Deuterium isotope effects on hydrophobic interactions: the importance of dispersion interactions in the hydrophobic phase.

Hydrogen/deuterium isotope effects on hydrophobic binding were examined by means of reversed-phase chromatographic separation of protiated and deuterated isotopologue pairs for a set of 10 nonpolar and low-polarity compounds with 10 stationary phases having alkyl and aryl groups bonded to the silica surface. It was found that protiated compounds bind to nonpolar moieties attached to silica more strongly than deuterated ones, demonstrating that the CH/CD bonds of the solutes are weakened or have less restricted motions when bound in the stationary phase compared with the aqueous solvent (mobile phase).
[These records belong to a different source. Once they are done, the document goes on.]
(* ===== verification/ProcessWaitProps.v ===== *)
(** * Processes and their parents: the theorems

    Every run of [ProcessWait.step] from the first process on keeps the
    invariant of ProcessWaitInv; this gives memory safety of the wait
    statuses, the meaning of [process_wait], and that processes do not wait
    for each other in a circle. *)

From stdpp Require Import gmap.
From S2P Require Import Prelude ProcessWait ProcessWaitInv.

(** ** The program *)

Lemma find_child_spec s x l : (∀ cs, cs ∈ l → ∃ w, heap s !! cs = Some w) →
  (∃ cs w, find_child s x l = Ok (Some cs) ∧ cs ∈ l ∧ heap s !! cs = Some w ∧ wtid w = x) ∨
  find_child s x l = Ok None ∧ ∀ cs w, cs ∈ l → heap s !! cs = Some w → wtid w ≠ x.
Proof.
  induction l as [|cs l IH]; intros Hl; cbn.
  { right. split; [done|]. by intros cs w []%not_elem_of_nil. }
  destruct (Hl cs) as [w Hw]; [by left|]. rewrite Hw. cbn. destruct (Z.eqb_spec (wtid w) x) as [E|E].
  { left. exists cs, w. split_and!; [done|by left|done|done]. }
  destruct IH as [(cs' & w' & ? & ? & ?)|[? Hn]]; [intros; apply Hl; by right|left; exists cs', w'; split_and!; try tauto; by right|].
  right. split; [done|]. intros cs' w' [->|?]%elem_of_cons Hw'; [congruence|by apply (Hn cs')].
Qed.

(** The children of a process are allocated. *)
Lemma children_status s t p : inv s → procs s !! t = Some p → ∀ cs, cs ∈ children p → ∃ w, heap s !! cs = Some w.
Proof.
  intros Hi Hp cs Hcs. pose proof (in_proc _ Hi t p Hp) as Hpo.
  destruct (po_held _ _ _ Hpo cs) as (w & _ & ? & _); [|by exists w].
  unfold child_phase, held. destruct (busy p) as [[x a]|] eqn:Hb; [|by rewrite decide_True].
  rewrite decide_False, decide_True; [done|done|]. intros ->. by apply (po_busy _ _ _ Hpo cs a).
Qed.

Lemma child_has p cs : busy p = None → cs ∈ children p → child_phase p cs = Has.
Proof. intros Hb Hcs. unfold child_phase, held. by rewrite Hb, decide_True. Qed.

(** A process turns to one of its children. *)
Lemma child_step s t p l a cs rest : inv s → procs s !! t = Some p → busy p = None → handshake p = false → cs ∈ children p →
  let p' := go l (set_children rest p) in
  busy p' = Some (cs, a) → self_phase p' = self_phase p → handshake p' = false → pc_ok s t p' →
  (∀ s', pc_ok s t p' → pc_ok s' t p') → cnt a = 1 → ¬ locked a → a ≠ Rd →
  NoDup rest → (cs ∉ rest) → (∀ x, x ≠ cs → (x ∈ rest ↔ x ∈ children p)) → inv (put t p' s).
Proof.
  intros Hi Hp Hb Hh Hcs p' Hb' Hself Hh' Hpc Hpc' Hc Hl Hr Hnd Hno Hrest.
  destruct (children_status s t p Hi Hp cs Hcs) as [w Hw].
  assert (put t p' s = put t p' (put_status cs w s)) as ->.
  { unfold put, put_status. cbn. by rewrite (insert_id (heap s) cs w). }
  apply (parent_step s t p p' cs w w); try done.
  - by rewrite (child_has p cs).
  - intros x Hx. rewrite (child_busy_ne _ cs a) by done. unfold child_phase. rewrite Hb. cbn. unfold held.
    specialize (Hrest x Hx). destruct (decide (x ∈ rest)), (decide (x ∈ children p)); tauto.
  - intros x c. rewrite Hb'. by intros [= <- _].
  - intros s' _. by apply Hpc'.
  - rewrite (child_has p cs), (child_busy _ cs a) by done. intros c u Hu Hs. apply shared_sym, (shared_move Has a _ w); try done; [by apply shared_sym|by intros []].
  - rewrite (child_has p cs), (child_busy _ cs a) by done. intros c code [M1 M2 M3]. split; [|done|done]. intros _. apply M1. by left.
Qed.

Lemma user_step s t p i : inv s → procs s !! t = Some p → at_pc p = User → what i ≠ Execute →
  ∃ s', step t i s = Ok s' ∧ inv s'.
Proof.
  intros Hi Hp Hpc Hw. pose proof (in_proc _ Hi t p Hp) as Hpo. unfold step. rewrite Hp. cbn [deref mbind res_bind]. rewrite Hpc.
  assert (busy p = None ∧ handshake p = false ∧ self_phase p = Has) as (Hb & Hh & Hs) by (unfold busy, handshake, self_phase; by rewrite Hpc).
  destruct (what i) as [|x|code|]; [done| | |by exists s].
  - unfold process_wait. destruct (find_child_spec s x (children p) (children_status s t p Hi Hp)) as [(cs & w & -> & Hcs & _)|[-> _]]; cbn [mbind res_bind].
    + eexists. split; [done|]. apply (child_step s t p (WaitDown cs) Wr cs); try done.
      * by intros [].
      * apply NoDup_filter, Hpo.
      * intros [? _]%list_elem_of_filter. done.
      * intros y Hy. rewrite list_elem_of_filter. tauto.
    + eexists. split; [done|]. apply (keeps_step s t p); try done. split; try done.
      * intros _. split; [done|by left].
      * by rewrite Hs.
      * intros y. unfold child_phase. by rewrite Hb.
      * apply Hpo.
  - eexists. split; [done|]. set (p' := process_exit _).
    assert (own p' = own p ∧ children p' = children p ∧ busy p' = None ∧ handshake p' = false) as (E1 & E2 & E3 & E4).
    { unfold p', process_exit, busy, handshake. cbn. by destruct (own p). }
    apply (keeps_step s t p); try done.
    + split; try done.
      * intros Ho. unfold p', process_exit. cbn. destruct (own p) as [cs|]; [|done]. rewrite Hs. split; [done|by right].
      * by rewrite Hs.
      * intros y. unfold child_phase. by rewrite Hb, E3.
      * rewrite E2. apply Hpo.
      * by rewrite E3.
    + unfold pc_ok, p', process_exit. cbn. by destruct (own p).
Qed.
The interactions responsible for binding have been further characterized by studies of the effects of changes in mobile phase composition, temperature dependence of binding, and QSRR (quantitative structure-chromatographic retention relationship) analysis, demonstrating the importance of enthalpic effects in binding and differentiation between the isotopologues. To explain our results showing the active role of the hydrophobic (stationary) phase we propose a plausible model that includes specific contributions from aromatic edge-to-face attractive interactions and attractive interactions of aliphatic groups with the pi clouds of aromatic groups present as the solute or in the stationary phase.